=== Requirement ===
Look through the records below for the line holding "order in which". Write it out exactly, with each following line through the line holding "routes st ⊆".

=== Data in this exercise ===
== == ==

(** * pitaya: route dictionary, handler dispatch and the gRPC peer client

    A shallow embedding of four pieces of the framework:
    - [message]   : conn/message/message.go   (message kinds, route dictionary)
    - [component] : component/service.go      (handler descriptors, kind validation)
    - [service]   : service/util.go           (the handler dispatch pipeline)
    - [cluster]   : cluster/grpc_rpc_client.go (the gRPC peer client pool)

    Go maps are [gmap]s, Go strings are [string]s, byte slices are lists of
    bytes.  Functions that mutate package-level or receiver state take the
    state and return the new one.  Calls that leave the process (hooks,
    handler invocation, the transport, the binding directory) are recorded
    in a trace of events, so that "was called" is a statement about the
    trace. *)

From Stdlib Require Import Ascii String.
From stdpp Require Import gmap strings list fin_maps.

Local Open Scope string_scope.
Local Open Scope list_scope.
Local Open Scope stdpp_scope.

(** Go's [[]byte]. *)
Abbreviation bytes := (list Byte.byte).

(** ** Errors

    One type for the values of Go's [error] interface that the embedded
    functions create or pass along. *)
Inductive error : Type :=
  (* fmt.Errorf("duplicated route(route: %s, code: %d)", r, code) *)
  | ErrDuplicatedRoute (r : string) (code : N)
  (* package constants *)
  | ErrRequestOnNotify
  | ErrNotifyOnRequest
  | ErrNoConnectionToServer
  | ErrNoBindingStorageModule
  | ErrNotImplemented
  (* service.errInvalidMsg *)
  | errInvalidMsg
  (* fmt.Errorf("pitaya/handler: %s not found", rt.String()) *)
  | ErrHandlerNotFound (rt : string)
  (* &pitErrors.Error{Code, Message, Metadata} *)
  | PitayaError (Code Message : string) (Metadata : gmap string string)
  (* an error value produced outside the embedded code
     (user hooks and handlers, serializer, transport, binding directory) *)
  | ErrExternal (msg : string).

(* ================================================================== *)
(** ** package message *)
(* ================================================================== *)
Module message.

(** [type Type byte]; the four named kinds. *)
Abbreviation Type_ := N.
Definition Request : Type_ := 0%N.
Definition Notify : Type_ := 1%N.
Definition Response : Type_ := 2%N.
Definition Push : Type_ := 3%N.

Definition routable (t : Type_) : bool :=
  (t =? Request)%N || (t =? Notify)%N || (t =? Push)%N.

Definition invalidType (t : Type_) : bool :=
  (t <? Request)%N || (Push <? t)%N.

(** [Message]: an unmarshaled message or one to be marshaled. *)
Record Message : Type := mkMessage {
  Type' : Type_;
  ID : N;
  Route : string;
  Data : bytes;
  compressed : bool;
  Err : bool
}.

(** The package-level pair of maps [routes] and [codes]
  ([uint16] codes are kept as [N]). *)
Record Dictionary : Type := mkDictionary {
  routes : gmap string N;
  codes : gmap N string
  }.

Definition emptyDictionary : Dictionary := mkDictionary ∅ ∅.

(** [strings.TrimSpace] of the Go library removes, from both ends of the
    string, every rune for which [unicode.IsSpace] holds.  A Go string is
    a sequence of bytes read as UTF-8, and the white-space runes are, with
    their encodings:
    U+0009 to U+000D and U+0020, one byte each;
    U+0085 (C2 85) and U+00A0 (C2 A0);
    U+1680 (E1 9A 80), U+2000 to U+200A (E2 80 80 to E2 80 8A),
    U+2028 (E2 80 A8), U+2029 (E2 80 A9), U+202F (E2 80 AF),
    U+205F (E2 81 9F) and U+3000 (E3 80 80).
    A byte that starts no valid encoding decodes to U+FFFD, which is not
    white space, so trimming stops there. *)
Definition isSpace (c : ascii) : bool :=
  let n := nat_of_ascii c in
  (n =? 9)%nat || (n =? 10)%nat || (n =? 11)%nat || (n =? 12)%nat || (n =? 13)%nat || (n =? 32)%nat.

(** The two bytes encode U+0085 or U+00A0. *)
Definition isSpace2 (c1 c2 : ascii) : bool :=
  (nat_of_ascii c1 =? 194)%nat
  && ((nat_of_ascii c2 =? 133)%nat || (nat_of_ascii c2 =? 160)%nat).

(** The three bytes encode one of the white-space runes from U+1680 on. *)
Definition isSpace3 (c1 c2 c3 : ascii) : bool :=
  let n1 := nat_of_ascii c1 in
  let n2 := nat_of_ascii c2 in
  let n3 := nat_of_ascii c3 in
  ((n1 =? 225)%nat && (n2 =? 154)%nat && (n3 =? 128)%nat)
  || ((n1 =? 226)%nat && (n2 =? 128)%nat
      && (((128 <=? n3)%nat && (n3 <=? 138)%nat)
          || (n3 =? 168)%nat || (n3 =? 169)%nat || (n3 =? 175)%nat))
  || ((n1 =? 226)%nat && (n2 =? 129)%nat && (n3 =? 159)%nat)
  || ((n1 =? 227)%nat && (n2 =? 128)%nat && (n3 =? 128)%nat).

(** Drops the white-space runes a byte sequence starts with; [sp2] and
    [sp3] recognise the two- and three-byte encodings in the order in
    which the bytes are met. *)
Fixpoint trimRunes (sp2 : ascii → ascii → bool) (sp3 : ascii → ascii → ascii → bool)
    (s : string) : string :=
  match s with
  | EmptyString => EmptyString
  | String c1 s1 =>
    if isSpace c1 then trimRunes sp2 sp3 s1
    else
      match s1 with
      | EmptyString => s
      | String c2 s2 =>
        if sp2 c1 c2 then trimRunes sp2 sp3 s2
        else
          match s2 with
          | EmptyString => s
          | String c3 s3 => if sp3 c1 c2 c3 then trimRunes sp2 sp3 s3 else s
          end
      end
  end.

(** [strings.TrimLeftFunc(s, unicode.IsSpace)]. *)
Definition trimLeft (s : string) : string := trimRunes isSpace2 isSpace3 s.

(** [strings.TrimRightFunc(s, unicode.IsSpace)]: the same scan from the
    last byte backwards, where an encoding is met last byte first. *)
Definition trimRight (s : string) : string :=
  String.rev
    (trimRunes (λ c2 c1, isSpace2 c1 c2) (λ c3 c2 c1, isSpace3 c1 c2 c3)
       (String.rev s)).

Definition TrimSpace (s : string) : string := trimRight (trimLeft s).

Section SetDictionary.
(** [strings.TrimSpace] belongs to the Go library; the results below
    hold for every function put in its place. *)
Variable trim : string → string.

(** The entry [(route, code)] collides with what is installed. *)
Definition collides (st : Dictionary) (e : string * N) : Prop :=
  is_Some (routes st !! trim e.1) ∨ is_Some (codes st !! e.2).

(** [routes[r] = code; codes[code] = r]. *)
Definition install (st : Dictionary) (e : string * N) : Dictionary :=
  mkDictionary (<[trim e.1 := e.2]> (routes st)) (<[e.2 := trim e.1]> (codes st)).

(** The body of [for route, code := range dict], on the entries in the
    order in which the range statement yields them. *)
Fixpoint SetDictionary_range (entries : list (string * N)) (st : Dictionary)
  : Dictionary * option error :=
  match entries with
  | [] => (st, None)
  | (route, code) :: rest =>
      let r := trim route in
      match routes st !! r with
      | Some _ => (st, Some (ErrDuplicatedRoute r code))
      | None =>
          match codes st !! code with
          | Some _ => (st, Some (ErrDuplicatedRoute r code))
          | None => SetDictionary_range rest (install st (route, code))
          end
      end
  end.

(** Go leaves the iteration order of a map unspecified: every
    permutation of the entries is a possible order. *)
Definition range_order (dict : gmap string N) (entries : list (string * N)) : Prop :=
  entries ≡ₚ map_to_list dict.

(** [SetDictionary]; [None] is the nil map.  [entries] is the order the
    range statement takes; it is ignored for the nil map. *)
Definition SetDictionary (dict : option (gmap string N)) (entries : list (string * N))
    (st : Dictionary) : Dictionary * option error :=
  match dict with
  | None => (st, None)
  | Some _ => SetDictionary_range entries st
  end.

Definition GetDictionary (st : Dictionary) : gmap string N := routes st.

(** The map has a duplicate: an entry of the map whose trimmed
    route or whose code is installed already, or two entries of the map
    with the same trimmed route or the same code. *)
Definition has_duplicate (dict : gmap string N) (st : Dictionary) : Prop :=
  (∃ r c, dict !! r = Some c ∧ collides st (r, c))
  ∨ (∃ r1 c1 r2 c2, r1 ≠ r2 ∧ dict !! r1 = Some c1 ∧ dict !! r2 = Some c2
                    ∧ (trim r1 = trim r2 ∨ c1 = c2)).

(** Every mapping of [st] is still there in [st']. *)
Definition extends (st st' : Dictionary) : Prop :=
  routes st ⊆ routes st' ∧ codes st ⊆ codes st'.

End SetDictionary.

End message.

(* ================================================================== *)
(** ** package component *)
(* ================================================================== *)
Module component.

Section Handler.
(** [reflect.Value], [reflect.Method] and [reflect.Type] are opaque. *)
Context {RValue RMethod RType : Type}.

(** [Handler]: [Type_] is [None] for a nil [reflect.Type]. *)
Record Handler : Type := mkHandler {
  Receiver : RValue;
  Method : RMethod;
  Type_ : option RType;
  IsRawArg : bool;
  MessageType : message.Type_
}.

(** [ValidateMessageType] returns [(exitOnError, err)]; both named results
    start at their zero values and the [switch] has no default case. *)
Definition ValidateMessageType (h : Handler) (msgType : message.Type_)
  : bool * option error :=
  if decide (MessageType h ≠ msgType) then
    if decide (msgType = message.Request) then (true, Some ErrRequestOnNotify)
    else if decide (msgType = message.Notify) then (false, Some ErrNotifyOnRequest)
    else (false, None)
  else (false, None).

End Handler.

Arguments Handler : clear implicits.

End component.

(* ================================================================== *)
(** ** Traces

    A computation that calls out of the embedded code returns the list of
    the calls and log lines it made, in order, next to its result. *)
(* ================================================================== *)
Definition Traced (E A : Type) : Type := list E * A.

== == ==

=== Worked solution ===
    order in which the range statement yields them. *)
Fixpoint SetDictionary_range (entries : list (string * N)) (st : Dictionary)
  : Dictionary * option error :=
  match entries with
  | [] => (st, None)
  | (route, code) :: rest =>
      let r := trim route in
      match routes st !! r with
      | Some _ => (st, Some (ErrDuplicatedRoute r code))
      | None =>
          match codes st !! code with
          | Some _ => (st, Some (ErrDuplicatedRoute r code))
          | None => SetDictionary_range rest (install st (route, code))
          end
      end
  end.

(** Go leaves the iteration order of a map unspecified: every
    permutation of the entries is a possible order. *)
Definition range_order (dict : gmap string N) (entries : list (string * N)) : Prop :=
  entries ≡ₚ map_to_list dict.

(** [SetDictionary]; [None] is the nil map.  [entries] is the order the
    range statement takes; it is ignored for the nil map. *)
Definition SetDictionary (dict : option (gmap string N)) (entries : list (string * N))
    (st : Dictionary) : Dictionary * option error :=
  match dict with
  | None => (st, None)
  | Some _ => SetDictionary_range entries st
  end.

Definition GetDictionary (st : Dictionary) : gmap string N := routes st.

(** The map has a duplicate: an entry of the map whose trimmed
    route or whose code is installed already, or two entries of the map
    with the same trimmed route or the same code. *)
Definition has_duplicate (dict : gmap string N) (st : Dictionary) : Prop :=
  (∃ r c, dict !! r = Some c ∧ collides st (r, c))
  ∨ (∃ r1 c1 r2 c2, r1 ≠ r2 ∧ dict !! r1 = Some c1 ∧ dict !! r2 = Some c2
                    ∧ (trim r1 = trim r2 ∨ c1 = c2)).

(** Every mapping of [st] is still there in [st']. *)
Definition extends (st st' : Dictionary) : Prop :=
  routes st ⊆ routes st' ∧ codes st ⊆ codes st'.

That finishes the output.